**PROBLEM TO WORK ON**
A set of records appears below. Print them all, word for word.
START DATASET
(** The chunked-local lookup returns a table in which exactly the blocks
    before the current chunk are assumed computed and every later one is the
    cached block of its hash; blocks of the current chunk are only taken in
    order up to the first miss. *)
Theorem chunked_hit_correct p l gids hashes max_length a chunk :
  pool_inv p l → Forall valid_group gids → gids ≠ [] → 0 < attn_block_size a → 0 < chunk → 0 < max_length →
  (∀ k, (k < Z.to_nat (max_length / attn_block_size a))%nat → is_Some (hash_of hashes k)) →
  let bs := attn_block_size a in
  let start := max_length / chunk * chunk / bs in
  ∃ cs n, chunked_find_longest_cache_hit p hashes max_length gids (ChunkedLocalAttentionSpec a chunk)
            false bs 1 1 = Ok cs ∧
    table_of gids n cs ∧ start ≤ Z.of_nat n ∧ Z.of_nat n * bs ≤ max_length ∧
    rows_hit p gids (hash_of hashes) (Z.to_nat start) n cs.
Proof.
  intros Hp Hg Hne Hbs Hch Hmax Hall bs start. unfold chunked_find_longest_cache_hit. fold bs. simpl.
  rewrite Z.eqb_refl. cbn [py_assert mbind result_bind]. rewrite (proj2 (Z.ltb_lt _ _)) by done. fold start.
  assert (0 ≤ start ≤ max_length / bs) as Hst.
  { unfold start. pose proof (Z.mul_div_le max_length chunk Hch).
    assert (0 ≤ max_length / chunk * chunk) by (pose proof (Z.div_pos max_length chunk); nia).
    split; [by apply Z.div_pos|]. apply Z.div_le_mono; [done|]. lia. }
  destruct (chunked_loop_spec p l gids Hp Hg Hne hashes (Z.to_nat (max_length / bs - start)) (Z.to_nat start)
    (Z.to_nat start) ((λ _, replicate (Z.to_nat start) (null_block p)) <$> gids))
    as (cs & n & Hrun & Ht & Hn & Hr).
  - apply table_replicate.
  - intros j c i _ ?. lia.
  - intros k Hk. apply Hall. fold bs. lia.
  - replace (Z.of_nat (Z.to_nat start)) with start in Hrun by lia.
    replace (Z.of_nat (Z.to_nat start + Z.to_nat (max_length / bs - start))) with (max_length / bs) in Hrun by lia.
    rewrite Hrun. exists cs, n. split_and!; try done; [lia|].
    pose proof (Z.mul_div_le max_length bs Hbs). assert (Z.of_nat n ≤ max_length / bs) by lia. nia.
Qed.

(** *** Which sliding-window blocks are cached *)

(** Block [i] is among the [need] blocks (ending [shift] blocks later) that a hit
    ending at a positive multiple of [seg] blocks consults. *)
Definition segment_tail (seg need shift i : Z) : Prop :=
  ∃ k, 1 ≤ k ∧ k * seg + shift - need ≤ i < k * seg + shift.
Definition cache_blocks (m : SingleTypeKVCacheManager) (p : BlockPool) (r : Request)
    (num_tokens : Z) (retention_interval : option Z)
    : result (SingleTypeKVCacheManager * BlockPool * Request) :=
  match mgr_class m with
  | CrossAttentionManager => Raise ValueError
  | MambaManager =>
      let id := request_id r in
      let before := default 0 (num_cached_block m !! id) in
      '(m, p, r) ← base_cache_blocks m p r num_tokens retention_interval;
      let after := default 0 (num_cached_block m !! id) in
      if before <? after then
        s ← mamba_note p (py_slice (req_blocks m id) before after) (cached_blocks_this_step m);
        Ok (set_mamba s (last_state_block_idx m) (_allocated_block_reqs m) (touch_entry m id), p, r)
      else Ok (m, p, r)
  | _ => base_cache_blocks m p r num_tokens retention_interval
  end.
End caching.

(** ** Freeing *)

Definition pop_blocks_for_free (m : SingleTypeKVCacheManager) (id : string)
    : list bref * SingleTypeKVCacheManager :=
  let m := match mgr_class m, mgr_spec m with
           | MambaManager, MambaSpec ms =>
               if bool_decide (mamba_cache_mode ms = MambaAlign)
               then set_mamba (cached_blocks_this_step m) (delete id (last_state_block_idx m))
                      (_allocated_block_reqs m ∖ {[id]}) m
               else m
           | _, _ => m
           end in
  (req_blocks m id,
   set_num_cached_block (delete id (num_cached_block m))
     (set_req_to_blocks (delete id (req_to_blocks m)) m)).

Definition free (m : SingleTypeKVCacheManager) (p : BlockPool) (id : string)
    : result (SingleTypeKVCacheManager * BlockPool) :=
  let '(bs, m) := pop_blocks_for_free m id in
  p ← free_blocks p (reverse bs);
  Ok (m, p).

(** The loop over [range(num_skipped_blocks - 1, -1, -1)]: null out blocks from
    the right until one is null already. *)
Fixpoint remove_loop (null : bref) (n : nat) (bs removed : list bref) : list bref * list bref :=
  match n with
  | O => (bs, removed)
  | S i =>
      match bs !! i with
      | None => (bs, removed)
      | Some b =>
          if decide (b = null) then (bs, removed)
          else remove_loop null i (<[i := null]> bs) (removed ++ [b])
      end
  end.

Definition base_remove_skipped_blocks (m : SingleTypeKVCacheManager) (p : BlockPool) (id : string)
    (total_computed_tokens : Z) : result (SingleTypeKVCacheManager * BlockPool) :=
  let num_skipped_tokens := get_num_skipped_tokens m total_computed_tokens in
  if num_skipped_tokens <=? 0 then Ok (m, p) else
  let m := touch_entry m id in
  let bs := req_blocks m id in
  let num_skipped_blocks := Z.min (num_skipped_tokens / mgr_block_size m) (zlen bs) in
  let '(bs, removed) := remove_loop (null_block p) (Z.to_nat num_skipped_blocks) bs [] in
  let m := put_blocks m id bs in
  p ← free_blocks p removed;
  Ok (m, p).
END DATASET
**OUTPUT FOR THIS EXERCISE**
(** The chunked-local lookup returns a table in which exactly the blocks
    before the current chunk are assumed computed and every later one is the
    cached block of its hash; blocks of the current chunk are only taken in
    order up to the first miss. *)
Theorem chunked_hit_correct p l gids hashes max_length a chunk :
  pool_inv p l → Forall valid_group gids → gids ≠ [] → 0 < attn_block_size a → 0 < chunk → 0 < max_length →
  (∀ k, (k < Z.to_nat (max_length / attn_block_size a))%nat → is_Some (hash_of hashes k)) →
  let bs := attn_block_size a in
  let start := max_length / chunk * chunk / bs in
  ∃ cs n, chunked_find_longest_cache_hit p hashes max_length gids (ChunkedLocalAttentionSpec a chunk)
            false bs 1 1 = Ok cs ∧
    table_of gids n cs ∧ start ≤ Z.of_nat n ∧ Z.of_nat n * bs ≤ max_length ∧
    rows_hit p gids (hash_of hashes) (Z.to_nat start) n cs.
Proof.
  intros Hp Hg Hne Hbs Hch Hmax Hall bs start. unfold chunked_find_longest_cache_hit. fold bs. simpl.
  rewrite Z.eqb_refl. cbn [py_assert mbind result_bind]. rewrite (proj2 (Z.ltb_lt _ _)) by done. fold start.
  assert (0 ≤ start ≤ max_length / bs) as Hst.
  { unfold start. pose proof (Z.mul_div_le max_length chunk Hch).
    assert (0 ≤ max_length / chunk * chunk) by (pose proof (Z.div_pos max_length chunk); nia).
    split; [by apply Z.div_pos|]. apply Z.div_le_mono; [done|]. lia. }
  destruct (chunked_loop_spec p l gids Hp Hg Hne hashes (Z.to_nat (max_length / bs - start)) (Z.to_nat start)
    (Z.to_nat start) ((λ _, replicate (Z.to_nat start) (null_block p)) <$> gids))
    as (cs & n & Hrun & Ht & Hn & Hr).
  - apply table_replicate.
  - intros j c i _ ?. lia.
  - intros k Hk. apply Hall. fold bs. lia.
  - replace (Z.of_nat (Z.to_nat start)) with start in Hrun by lia.
    replace (Z.of_nat (Z.to_nat start + Z.to_nat (max_length / bs - start))) with (max_length / bs) in Hrun by lia.
    rewrite Hrun. exists cs, n. split_and!; try done; [lia|].
    pose proof (Z.mul_div_le max_length bs Hbs). assert (Z.of_nat n ≤ max_length / bs) by lia. nia.
Qed.

(** *** Which sliding-window blocks are cached *)

(** Block [i] is among the [need] blocks (ending [shift] blocks later) that a hit
    ending at a positive multiple of [seg] blocks consults. *)
Definition segment_tail (seg need shift i : Z) : Prop :=
  ∃ k, 1 ≤ k ∧ k * seg + shift - need ≤ i < k * seg + shift.
Definition cache_blocks (m : SingleTypeKVCacheManager) (p : BlockPool) (r : Request)
    (num_tokens : Z) (retention_interval : option Z)
    : result (SingleTypeKVCacheManager * BlockPool * Request) :=
  match mgr_class m with
  | CrossAttentionManager => Raise ValueError
  | MambaManager =>
      let id := request_id r in
      let before := default 0 (num_cached_block m !! id) in
      '(m, p, r) ← base_cache_blocks m p r num_tokens retention_interval;
      let after := default 0 (num_cached_block m !! id) in
      if before <? after then
        s ← mamba_note p (py_slice (req_blocks m id) before after) (cached_blocks_this_step m);
        Ok (set_mamba s (last_state_block_idx m) (_allocated_block_reqs m) (touch_entry m id), p, r)
      else Ok (m, p, r)
  | _ => base_cache_blocks m p r num_tokens retention_interval
  end.
End caching.

(** ** Freeing *)

Definition pop_blocks_for_free (m : SingleTypeKVCacheManager) (id : string)
    : list bref * SingleTypeKVCacheManager :=
  let m := match mgr_class m, mgr_spec m with
           | MambaManager, MambaSpec ms =>
               if bool_decide (mamba_cache_mode ms = MambaAlign)
               then set_mamba (cached_blocks_this_step m) (delete id (last_state_block_idx m))
                      (_allocated_block_reqs m ∖ {[id]}) m
               else m
           | _, _ => m
           end in
  (req_blocks m id,
   set_num_cached_block (delete id (num_cached_block m))
     (set_req_to_blocks (delete id (req_to_blocks m)) m)).

Definition free (m : SingleTypeKVCacheManager) (p : BlockPool) (id : string)
    : result (SingleTypeKVCacheManager * BlockPool) :=
  let '(bs, m) := pop_blocks_for_free m id in
  p ← free_blocks p (reverse bs);
  Ok (m, p).

(** The loop over [range(num_skipped_blocks - 1, -1, -1)]: null out blocks from
    the right until one is null already. *)
Fixpoint remove_loop (null : bref) (n : nat) (bs removed : list bref) : list bref * list bref :=
  match n with
  | O => (bs, removed)
  | S i =>
      match bs !! i with
      | None => (bs, removed)
      | Some b =>
          if decide (b = null) then (bs, removed)
          else remove_loop null i (<[i := null]> bs) (removed ++ [b])
      end
  end.

Definition base_remove_skipped_blocks (m : SingleTypeKVCacheManager) (p : BlockPool) (id : string)
    (total_computed_tokens : Z) : result (SingleTypeKVCacheManager * BlockPool) :=
  let num_skipped_tokens := get_num_skipped_tokens m total_computed_tokens in
  if num_skipped_tokens <=? 0 then Ok (m, p) else
  let m := touch_entry m id in
  let bs := req_blocks m id in
  let num_skipped_blocks := Z.min (num_skipped_tokens / mgr_block_size m) (zlen bs) in
  let '(bs, removed) := remove_loop (null_block p) (Z.to_nat num_skipped_blocks) bs [] in
  let m := put_blocks m id bs in
  p ← free_blocks p removed;
  Ok (m, p).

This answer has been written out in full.